Seo Hee melajukan mobilnya. Dia mengklakson para pendemo yang berkerumun di depan gerbang kejaksaan.

Tak hanya itu, dia juga mencipratkan genangan air ke mereka.


Woo Shin dan Soo Hyun duduk di depan kantor jaksa. Soo Hyun protes karena Woo Shin cuma beliin dia burger, padahal dia makan dengan lahap.

Woo Shin gak makan. Dia hanya minum.

Woo Shin :  Kau makan dengan lahap.

Soo Hyun : Makan apa? Jaga ucapanmu kepada kakakmu.

Woo Shin : Kakak apanya? Aku muak mendengarnya.

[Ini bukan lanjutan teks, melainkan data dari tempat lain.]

(* ===== verification/Gdt.v ===== *)
(** * The global descriptor table

    Models [src/src/common/gdt.c] and the structures of [gdt.h]: descriptors
    are bit fields in the byte memory of [Memory]. [GdtSpec] has the theorems. *)

From S2P Require Import Prelude Memory Bits Allocator Paging Cpu.

Definition GDT_KERNEL_CODE_SEGMENT : Z := 0x8.
Definition GDT_KERNEL_DATA_SEGMENT : Z := 0x10.
Definition GDT_KERNEL_TASK_SEGMENT : Z := 0x18.
Definition sizeof_gdt_entry : Z := 8.
Definition sizeof_gdt_system_entry : Z := 16.

(** ** struct gdt_entry *)

Definition segment_limit1 (m : mem) (d : Z) : Z := load16 m d.
Definition segment_base1 (m : mem) (d : Z) : Z := load16 m (d + 2).
Definition segment_base2 (m : mem) (d : Z) : Z := load8 m (d + 4).
Definition segment_accessed (m : mem) (d : Z) : Z := get_bits8 (d + 5) 0 1 m.
Definition segment_read_write (m : mem) (d : Z) : Z := get_bits8 (d + 5) 1 1 m.
Definition segment_direction_conforming (m : mem) (d : Z) : Z := get_bits8 (d + 5) 2 1 m.
Definition segment_executable (m : mem) (d : Z) : Z := get_bits8 (d + 5) 3 1 m.
Definition segment_non_system (m : mem) (d : Z) : Z := get_bits8 (d + 5) 4 1 m.
Definition segment_privilege (m : mem) (d : Z) : Z := get_bits8 (d + 5) 5 2 m.
Definition segment_present (m : mem) (d : Z) : Z := get_bits8 (d + 5) 7 1 m.
Definition segment_limit2 (m : mem) (d : Z) : Z := get_bits8 (d + 6) 0 4 m.
Definition segment_long_mode (m : mem) (d : Z) : Z := get_bits8 (d + 6) 5 1 m.
Definition segment_size (m : mem) (d : Z) : Z := get_bits8 (d + 6) 6 1 m.
Definition segment_granularity (m : mem) (d : Z) : Z := get_bits8 (d + 6) 7 1 m.
Definition segment_base3 (m : mem) (d : Z) : Z := load8 m (d + 7).

(** [base4] of [struct gdt_system_entry]. *)
Definition segment_base4 (m : mem) (d : Z) : Z := load32 m (d + 8).

(** ** struct gdt_task_state *)

Definition sizeof_gdt_task_state : Z := 104.
Definition task_state_ist1 : Z := 36.
Definition task_state_ist2 : Z := 44.

(** ** Writing the descriptors *)

Definition write_code_segment (d : Z) (m : mem) : mem :=
  let m := set_bits8 (d + 5) 1 1 1 m in
  let m := set_bits8 (d + 5) 3 1 1 m in
  let m := set_bits8 (d + 5) 4 1 1 m in
  let m := set_bits8 (d + 5) 7 1 1 m in
  set_bits8 (d + 6) 5 1 1 m.

Definition write_data_segment (d : Z) (m : mem) : mem :=
  let m := set_bits8 (d + 5) 1 1 1 m in
  let m := set_bits8 (d + 5) 4 1 1 m in
  let m := set_bits8 (d + 5) 7 1 1 m in
  set_bits8 (d + 6) 5 1 1 m.

Definition write_task_segment (d base limit : Z) (m : mem) : mem :=
  let m := set_bits8 (d + 5) 0 1 1 m in
  let m := set_bits8 (d + 5) 1 1 0 m in
  let m := set_bits8 (d + 5) 2 1 0 m in
  let m := set_bits8 (d + 5) 3 1 1 m in
  let m := set_bits8 (d + 5) 7 1 1 m in
  let m := store 2 m d (Z.land limit 0xFFFF) in
  let m := set_bits8 (d + 6) 0 4 (Z.land (Z.shiftr limit 16) 0xFF) m in
  let m := store 2 m (d + 2) (Z.land base 0xFFFF) in
  let m := store8 m (d + 4) (Z.land (Z.shiftr base 16) 0xFF) in
  let m := store8 m (d + 7) (Z.land (Z.shiftr base 24) 0xFF) in
  store 4 m (d + 8) (Z.land (Z.shiftr base 32) 0xFFFFFFFF).

Section Gdt.
Context {A : Type} {PA : PageAllocator A}.

(** One descriptor of [gdt_debug]; the result says whether it is a system
    descriptor, which takes up the next index as well. [base3 << 24] is a
    shift of an [int], extended to 64 bits by the call. *)
Definition gdt_debug_entry (i d : Z) : M (cpu_state A) bool :=
  let! m := gets s_mem in
  let flag (b : Z) (name : string) : M (cpu_state A) unit := if truthy b then print name else ret tt in
  if negb (truthy (segment_present m d)) then ret false
  else
    print "[gdt] entry #" ;;;
    says (CPrintU64 i 10) ;;;
    print " base=0x" ;;;
    says (CPrintU64 (u64 (Z.lor (Z.lor (segment_base1 m d) (Z.shiftl (segment_base2 m d) 16))
      (s32 (Z.shiftl (segment_base3 m d) 24)))) 16) ;;;
    print " limit=0x" ;;;
    says (CPrintU64 (Z.lor (segment_limit1 m d) (Z.shiftl (segment_limit2 m d) 16)) 16) ;;;
    print " access=" ;;;
    flag (segment_present m d) "P" ;;;
    says (CPrintU32 (segment_privilege m d) 10) ;;;
    (if truthy (segment_non_system m d) then ret tt else print "S") ;;;
    flag (segment_executable m d) "E" ;;;
    flag (segment_direction_conforming m d) "D" ;;;
    flag (segment_read_write m d) "W" ;;;
    flag (segment_accessed m d) "a" ;;;
    print " flags=" ;;;
    flag (segment_granularity m d) "G" ;;;
    flag (segment_size m d) "Z" ;;;
    flag (segment_long_mode m d) "L" ;;;
    says CNewLine ;;;
    ret (negb (truthy (segment_non_system m d))).

(** The loop over six indices; [fuel] of 6 is enough, the index grows by at
    least one. *)
Fixpoint gdt_debug_loop (fuel : nat) (table i : Z) : M (cpu_state A) unit :=
  match fuel with
  | O => ret tt
  | S fuel' =>
      if i <? 6 then
        let! system := gdt_debug_entry i (table + sizeof_gdt_entry * i) in
        gdt_debug_loop fuel' table (i + (if system then 2 else 1))
      else ret tt
  end.

Definition gdt_debug : M (cpu_state A) unit :=
  let! cpu := cpu_get_current in
  let! table := field (cpu + cpu_global_descriptor_table) in
  gdt_debug_loop 6 table 0.

(** [memory_physical_allocate() + 4096ul] *)
Definition allocate_stack : M (cpu_state A) Z :=
  let! page := kernel allocate_page in ret (u64 (page + 4096)).

Definition gdt_initialize : M (cpu_state A) unit :=
  let! table := kernel allocate_page in
  modify (with_mem (λ m, memory_zero m table 4096)) ;;;
  modify (with_mem (write_code_segment (table + GDT_KERNEL_CODE_SEGMENT))) ;;;
  modify (with_mem (write_data_segment (table + GDT_KERNEL_DATA_SEGMENT))) ;;;
  let! task_state := kernel allocate_page in
  modify (with_mem (λ m, memory_zero m task_state sizeof_gdt_task_state)) ;;;
  print "[gdt] allocate task_state at 0x" ;;;
  says (CPrintU64 task_state 16) ;;;
  says CNewLine ;;;
  let! stack1 := allocate_stack in
  set_field (task_state + task_state_ist1) stack1 ;;;
  let! stack2 := allocate_stack in
  set_field (task_state + task_state_ist2) stack2 ;;;
  print "[gdt] allocate ist1 at 0x" ;;;
  let! ist1 := field (task_state + task_state_ist1) in
  says (CPrintU64 ist1 16) ;;;
  says CNewLine ;;;
  modify (with_mem (write_task_segment (table + GDT_KERNEL_TASK_SEGMENT) task_state
    sizeof_gdt_task_state)) ;;;
  device (LoadGlobalTable (sizeof_gdt_entry * 3 + sizeof_gdt_system_entry) table) ;;;
  device (LoadTaskRegister GDT_KERNEL_TASK_SEGMENT) ;;;
  let! cpu := cpu_get_current in
  set_field (cpu + cpu_global_descriptor_table) table.
End Gdt.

Soo Hyun : Lihat saja nanti. Suatu hari, kau akan memberiku rasa hormat yang pantas kuterima.

Woo Shin : Tentu, akan kuberikan sekali sebelum kau mati.

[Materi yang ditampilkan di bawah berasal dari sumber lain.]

(** The four pages and the final state. *)
Lemma gdt_run s :
  cpu_ready s → 4 ≤ pa_avail (s_alloc s) →
  ∃ s' table task stack1 stack2,
    gdt_initialize s = Ok (tt, s') ∧ grown s [table; task; stack1; stack2] s' ∧
    s_mem s' = gdt_memory (s_fs s) table task stack1 stack2 (s_mem s) ∧
    s_writes s' = LoadTaskRegister 0x18 :: LoadGlobalTable 40 table :: s_writes s.
Proof.
  intros Hs Hav. unfold gdt_initialize, allocate_stack, task_state_ist1, task_state_ist2.
  destruct (grown_alloc s [] s (grown_refl s Hs)) as (g & a1 & Hr1 & G1); [lia|].
  rewrite (bind_ok _ _ _ _ _ Hr1). cstep.
  apply (grown_write _ _ _ g (λ m, memory_zero m g 4096)) in G1; [|left|].
  2: { intros m x Hx. by rewrite load8_memory_zero, decide_False by lia. }
  apply (grown_write _ _ _ g (write_code_segment (g + GDT_KERNEL_CODE_SEGMENT))) in G1; [|left|].
  2: { intros m x Hx. unfold GDT_KERNEL_CODE_SEGMENT. by rewrite write_code_segment_byte, !decide_False by lia. }
  apply (grown_write _ _ _ g (write_data_segment (g + GDT_KERNEL_DATA_SEGMENT))) in G1; [|left|].
  2: { intros m x Hx. unfold GDT_KERNEL_DATA_SEGMENT. by rewrite write_data_segment_byte, !decide_False by lia. }
  destruct (grown_alloc _ _ _ G1) as (t & a2 & Hr2 & G2); [rewrite (grown_avail _ _ _ G1); cbn; lia|].
  rewrite (bind_ok _ _ _ _ _ Hr2). cstep. clear G1. unfold sizeof_gdt_task_state.
  apply (grown_write _ _ _ t (λ m, memory_zero m t 104)) in G2; [|right; left|].
  2: { intros m x Hx. by rewrite load8_memory_zero, decide_False by lia. }
  do 3 eapply grown_logged in G2.
  destruct (grown_alloc _ _ _ G2) as (k1 & a3 & Hr3 & G3); [rewrite (grown_avail _ _ _ G2); cbn; lia|].
  rewrite (bind_ok _ _ _ _ _ Hr3). cstep. clear G2. rewrite u64_small by (apply (grown_page_range _ _ _ _ G3); set_solver).
  apply (grown_write _ _ _ t (λ m, store64 m (t + 36) (k1 + 4096))) in G3; [|right; left|].
  2: { intros m x Hx. by rewrite load8_store64_out by lia. }
  destruct (grown_alloc _ _ _ G3) as (k2 & a4 & Hr4 & G4); [rewrite (grown_avail _ _ _ G3); cbn; lia|].
  rewrite (bind_ok _ _ _ _ _ Hr4). cstep. clear G3. rewrite u64_small by (apply (grown_page_range _ _ _ _ G4); set_solver).
  apply (grown_write _ _ _ t (λ m, store64 m (t + 44) (k2 + 4096))) in G4; [|right; left|].
  2: { intros m x Hx. by rewrite load8_store64_out by lia. }
  eapply grown_logged in G4. do 2 eapply grown_logged in G4.
  apply (grown_write _ _ _ g (write_task_segment (g + GDT_KERNEL_TASK_SEGMENT) t 104)) in G4; [|left|].
  2: { intros m x Hx. unfold GDT_KERNEL_TASK_SEGMENT. by rewrite write_task_segment_outside by lia. }
  do 2 eapply grown_log_write in G4.
  rewrite (bind_ok _ _ _ _ _ (get_current_run _ (grown_ready _ _ _ G4))).
  rewrite (grown_fs _ _ _ G4).
  apply (grown_write_cpu _ _ _ (λ m, store64 m (s_fs s + cpu_global_descriptor_table) g)) in G4.
  2: { intros m x Hx. unfold cpu_global_descriptor_table. by rewrite load8_store64_out by lia. }
  eexists _, g, t, k1, k2. split; [reflexivity|]. split; [exact G4|].
  split; cpu_simpl; reflexivity.
Qed.
#[local] Transparent load64 store64 memory_zero write_code_segment write_data_segment write_task_segment.


(** ** Memory afterwards *)

Section GdtMemory.
Context (fs g t k1 k2 : Z) (m : mem).
Hypothesis Hgt : g + 4096 ≤ t ∨ t + 4096 ≤ g.
Hypothesis Hfg : fs + 4096 ≤ g ∨ g + 4096 ≤ fs.
Hypothesis Hft : fs + 4096 ≤ t ∨ t + 4096 ≤ fs.
Let M := gdt_memory fs g t k1 k2 m.

(** In front of the task segment, the table is what the first two descriptors make it. *)
Lemma gdt_memory_segments x :
  g ≤ x < g + 24 ∨ g + 36 ≤ x < g + 4096 →
  load8 M x = load8 (write_data_segment (g + 16) (write_code_segment (g + 8) (memory_zero m g 4096))) x.
Proof.
  intros Hx. unfold M, gdt_memory.
  rewrite load8_store64_out, write_task_segment_outside, !load8_store64_out by lia.
  by rewrite load8_memory_zero, decide_False by lia.
Qed.

Lemma gdt_memory_zeroed x :
  g ≤ x < g + 24 ∨ g + 36 ≤ x < g + 4096 → x ∉ [g + 13; g + 14; g + 21; g + 22] → load8 M x = 0.
Proof.
  intros Hx Hn. rewrite gdt_memory_segments by done. set_unfold.
  rewrite write_data_segment_byte, write_code_segment_byte, !decide_False by lia.
  by rewrite load8_memory_zero, decide_True by lia.
Qed.

Lemma gdt_memory_null : load64 M g = 0.
Proof. apply load_zero. intros x Hx. apply gdt_memory_zeroed; [lia|set_unfold; lia]. Qed.

(** The two bytes of a segment that are not zero. *)
Lemma load64_segment a access flags :
  (∀ x, a ≤ x < a + 8 → x ≠ a + 5 → x ≠ a + 6 → load8 M x = 0) →
  load8 M (a + 5) = access → load8 M (a + 6) = flags →
  load64 M a = le_value [0; 0; 0; 0; 0; access; flags; 0].
Proof.
  intros H0 H5 H6. apply (load_bytes_at M [0; 0; 0; 0; 0; access; flags; 0]).
  cbn [bytes_at]. rewrite <- !Z.add_assoc. cbn [Z.add Pos.add Pos.succ].
  do 5 (split; [apply H0; lia|]). split; [exact H5|]. split; [exact H6|]. split; [apply H0; lia|exact I].
Qed.

Lemma gdt_memory_code : load64 M (g + 8) = 0x00209A0000000000.
Proof.
  rewrite (load64_segment (g + 8) 0x9A 0x20); [by vm_compute|..].
  - intros x Hx H5 H6. apply gdt_memory_zeroed; [lia|set_unfold; lia].
  - rewrite gdt_memory_segments by lia.
    rewrite write_data_segment_byte, write_code_segment_byte, !decide_False, decide_True by lia.
    rewrite load8_memory_zero, decide_True by lia. by vm_compute.
  - rewrite gdt_memory_segments by lia.
    rewrite write_data_segment_byte, write_code_segment_byte, !decide_False, decide_True by lia.
    rewrite load8_memory_zero, decide_True by lia. by vm_compute.
Qed.

Lemma gdt_memory_data : load64 M (g + 16) = 0x0020920000000000.
Proof.
  rewrite (load64_segment (g + 16) 0x92 0x20); [by vm_compute|..].
  - intros x Hx H5 H6. apply gdt_memory_zeroed; [lia|set_unfold; lia].
  - rewrite gdt_memory_segments by lia.
    rewrite write_data_segment_byte, write_code_segment_byte, decide_True, !decide_False by lia.
    rewrite load8_memory_zero, decide_True by lia. by vm_compute.
  - rewrite gdt_memory_segments by lia.
    rewrite write_data_segment_byte, write_code_segment_byte.
    rewrite decide_False, decide_True, !decide_False by lia.
    rewrite load8_memory_zero, decide_True by lia. by vm_compute.
Qed.

Lemma gdt_memory_task : 0 ≤ t < 2 ^ 64 → read_system_segment M (g + 24) = SystemSegment t 104 0x89 0.
Proof.
  intros Ht. rewrite <- (read_write_task_segment (g + 24) t 104 (store64 (store64 (memory_zero
    (write_data_segment (g + 16) (write_code_segment (g + 8) (memory_zero m g 4096))) t 104)
    (t + 36) (k1 + 4096)) (t + 44) (k2 + 4096))); [|lia|lia|..].
  - apply read_system_segment_ext. intros x Hx. unfold M, gdt_memory. by rewrite load8_store64_out by lia.
  - rewrite !load8_store64_out, load8_memory_zero, decide_False by lia.
    rewrite write_data_segment_byte, write_code_segment_byte, !decide_False by lia.
    by rewrite load8_memory_zero, decide_True by lia.
  - rewrite !load8_store64_out, load8_memory_zero, decide_False by lia.
    rewrite write_data_segment_byte, write_code_segment_byte, !decide_False by lia.
    by rewrite load8_memory_zero, decide_True by lia.
Qed.

Lemma load64_write_task d base limit m' a :
  a + 8 ≤ d ∨ d + 12 ≤ a → load64 (write_task_segment d base limit m') a = load64 m' a.
Proof. intros H. apply load_ext. intros x Hx. apply write_task_segment_outside. lia. Qed.

Lemma gdt_memory_ist1 : 0 ≤ k1 + 4096 < 2 ^ 64 → load64 M (t + 36) = k1 + 4096.
Proof.
  intros Hk. unfold M, gdt_memory.
  by rewrite load64_store64_ne, load64_write_task, load64_store64_ne, load64_store64_eq by lia.
Qed.

Lemma gdt_memory_ist2 : 0 ≤ k2 + 4096 < 2 ^ 64 → load64 M (t + 44) = k2 + 4096.
Proof.
  intros Hk. unfold M, gdt_memory.
  by rewrite load64_store64_ne, load64_write_task, load64_store64_eq by lia.
Qed.

Lemma gdt_memory_task_state x : t ≤ x < t + 104 → ¬ (t + 36 ≤ x < t + 52) → load8 M x = 0.
Proof.
  intros Hx Hn. unfold M, gdt_memory.
  rewrite load8_store64_out, write_task_segment_outside, !load8_store64_out by lia.
  by rewrite load8_memory_zero, decide_True by lia.
Qed.

Lemma gdt_memory_outside x :
  ¬ (g ≤ x < g + 4096) → ¬ (t ≤ x < t + 4096) → ¬ (fs + 32 ≤ x < fs + 40) → load8 M x = load8 m x.
Proof.
  intros H1 H2 H3. unfold M, gdt_memory.
  rewrite load8_store64_out, write_task_segment_outside, !load8_store64_out by lia.
  rewrite load8_memory_zero, decide_False by lia. by apply write_segments_outside.
Qed.
End GdtMemory.

(** What [gdt_initialize] leaves: a null entry, 64-bit code and data segments,
    a task segment for a task state whose two interrupt stacks are pages of
    their own, both registers loaded, the table recorded with the CPU, and all
    other memory in use as it was. *)
Record gdt_built s s' (table task stack1 stack2 : Z) : Prop := GdtBuilt {
  built_pages : grown s [table; task; stack1; stack2] s';
  built_null : load64 (s_mem s') table = 0;
  built_code : load64 (s_mem s') (table + GDT_KERNEL_CODE_SEGMENT) = 0x00209A0000000000;
  built_data : load64 (s_mem s') (table + GDT_KERNEL_DATA_SEGMENT) = 0x0020920000000000;
  built_task : read_system_segment (s_mem s') (table + GDT_KERNEL_TASK_SEGMENT) =
    SystemSegment task 104 0x89 0;
  built_stack1 : load64 (s_mem s') (task + task_state_ist1) = stack1 + 4096;
  built_stack2 : load64 (s_mem s') (task + task_state_ist2) = stack2 + 4096;
  built_task_state : ∀ x, task ≤ x < task + 104 → ¬ (task + 36 ≤ x < task + 52) → load8 (s_mem s') x = 0;
  built_cpu : load64 (s_mem s') (s_fs s + cpu_global_descriptor_table) = table;
  built_writes : s_writes s' = LoadTaskRegister 0x18 :: LoadGlobalTable 40 table :: s_writes s;
  built_frame : ∀ x, pa_used (s_alloc s) (x / 2 ^ 12) → ¬ (s_fs s + 32 ≤ x < s_fs s + 40) →
    load8 (s_mem s') x = load8 (s_mem s) x
}.

Lemma gdt_initialize_ok s :
  cpu_ready s → 4 ≤ pa_avail (s_alloc s) →
  ∃ s' table task stack1 stack2,
    gdt_initialize s = Ok (tt, s') ∧ gdt_built s s' table task stack1 stack2.
Proof.
  intros Hs Hav. destruct (gdt_run s Hs Hav) as (s' & g & t & k1 & k2 & Hrun & G & Hm & Hw).
  assert (g ∈ [g; t; k1; k2]) as Ig by left. assert (t ∈ [g; t; k1; k2]) as It by (right; left).
  assert (k1 ∈ [g; t; k1; k2]) as Ik1 by (do 2 right; left).
  assert (k2 ∈ [g; t; k1; k2]) as Ik2 by (do 3 right; left).
  pose proof (grown_fresh _ _ _ G) as Hf.
  assert (g ≠ t) as Hne.
  { destruct Hf as [Hnd _]. apply list.NoDup_cons in Hnd as [Hn _]. intros ->. apply Hn. left. }
  pose proof (fresh_pages_disjoint s _ g t Hf Ig It Hne) as Hgt.
  pose proof (grown_apart _ _ _ G) as Hap.
  apply list.Forall_cons in Hap as [Hfg Hap]. apply list.Forall_cons in Hap as [Hft _].
  pose proof (grown_page_range _ _ _ g G Ig) as Hg. pose proof (grown_page_range _ _ _ t G It) as Ht.
  pose proof (grown_page_range _ _ _ k1 G Ik1) as Hk1. pose proof (grown_page_range _ _ _ k2 G Ik2) as Hk2.
  exists s', g, t, k1, k2. split; [exact Hrun|]. split; try rewrite Hm.
  - exact G.
  - by apply gdt_memory_null.
  - by apply gdt_memory_code.
  - by apply gdt_memory_data.
  - apply gdt_memory_task; (assumption || lia).
  - apply gdt_memory_ist1; (assumption || lia).
  - apply gdt_memory_ist2; (assumption || lia).
  - by apply gdt_memory_task_state.
  - unfold gdt_memory, cpu_global_descriptor_table. apply load64_store64_eq. lia.
  - exact Hw.
  - intros x Hx Hn. apply gdt_memory_outside;
      [exact (fresh_pages_apart _ _ _ _ Hf Ig Hx)|exact (fresh_pages_apart _ _ _ _ Hf It Hx)|exact Hn].
Qed.

(** C16. [gdt_initialize] builds, on four fresh pages, a table with a null entry, 64-bit kernel code
    and data segments and a task segment for a task state whose two interrupt stacks are the other
    pages; it loads both registers, records the table with the CPU and changes no other memory in use. *)
Theorem gdt_initialize_spec s :
  cpu_ready s → 4 ≤ pa_avail (s_alloc s) →
  ∃ s' table task stack1 stack2,
    gdt_initialize s = Ok (tt, s') ∧ gdt_built s s' table task stack1 stack2.
Proof. apply gdt_initialize_ok. Qed.
End GdtSpec.

Lemma gdt_initialize_spec_witness :
  ∃ s' table, gdt_initialize cpu0 = Ok (tt, s') ∧
    load64 (s_mem s') (table + GDT_KERNEL_CODE_SEGMENT) = 0x00209A0000000000 ∧
    load64 (s_mem s') (0x1000 + cpu_global_descriptor_table) = table.
Proof.
  destruct (gdt_initialize_spec cpu0 cpu0_ready) as (s' & g & t & k1 & k2 & H1 & H2).
  - rewrite cpu0_avail. lia.
  - exists s', g. split; [exact H1|]. split; [exact (built_code _ _ _ _ _ _ H2)|exact (built_cpu _ _ _ _ _ _ H2)].
Defined.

Soo Hyun : Langsung saja ke intinya. Astaga. Aku sibuk. Jangan bersikap baik kepadaku saat kau butuh sesuatu.

Woo Shin : Ini bukan hal besar. Aku akan melakukan perjalanan selama sebulan.

Soo Hyun : Perjalanan?

Soo Hyun tertawa, itu saja? Kukira kau akan menikah.

Woo Shin : Aku meninggalkan ponselku. Aku akan meneleponmu jika mau.

Soo Hyun : Aku tidak peduli. Sebenarnya itu bagus. Kita tak punya banyak waktu untuk sembuh setelah ibu meninggal. Dia mungkin sudah cukup lama terbaring sakit, dan kita mungkin sudah siap untuk itu, tapi itu tetap menyedihkan dan menyakitkan. Mengucapkan perpisahan selalu menyedihkan.


Sorot mata si kembar berubah sedih.

Tak lama kemudian, Woo Shin menatap kakaknya.

Woo Shin : Aku tetap tidak akan memperlakukanmu seperti seorang kakak.

Soo Hyun sewot, dasar kau... Kau mau ke mana?

Woo Shin : Ke mana-mana.

Soo Hyun : Ke mana tepatnya?

Woo Shin tak menjawab pertanyaan Soo Hyun. Dia menyuruh Soo Hyun memakan jatahnya dan beranjak pergi.


Woo Shin pergi.

Soo Hyun ngedumel, dasar gila. Tapi kemudian dia bilang burgernya enak.


Woo Shin di perjalanan, dia menuju Haesongwon.

Supir taksi bilang, penghuni di area sana menyebut Haesongwon sebagai istana.

Supir taksi : Kau mungkin tidak tahu karena bukan dari sini. Tapi tampaknya, dia punya harta yang sangat mahal. Kau tahu apa itu, 'kan?

Woo Shin : Harta karun? Mendebarkan sekali.


Woo Shin tiba di Haesongwon, kediaman Pimpinan Kwon. Begitu datang, taksinya dihentikan oleh seorang petugas yang berdiri di depan pintu gerbang.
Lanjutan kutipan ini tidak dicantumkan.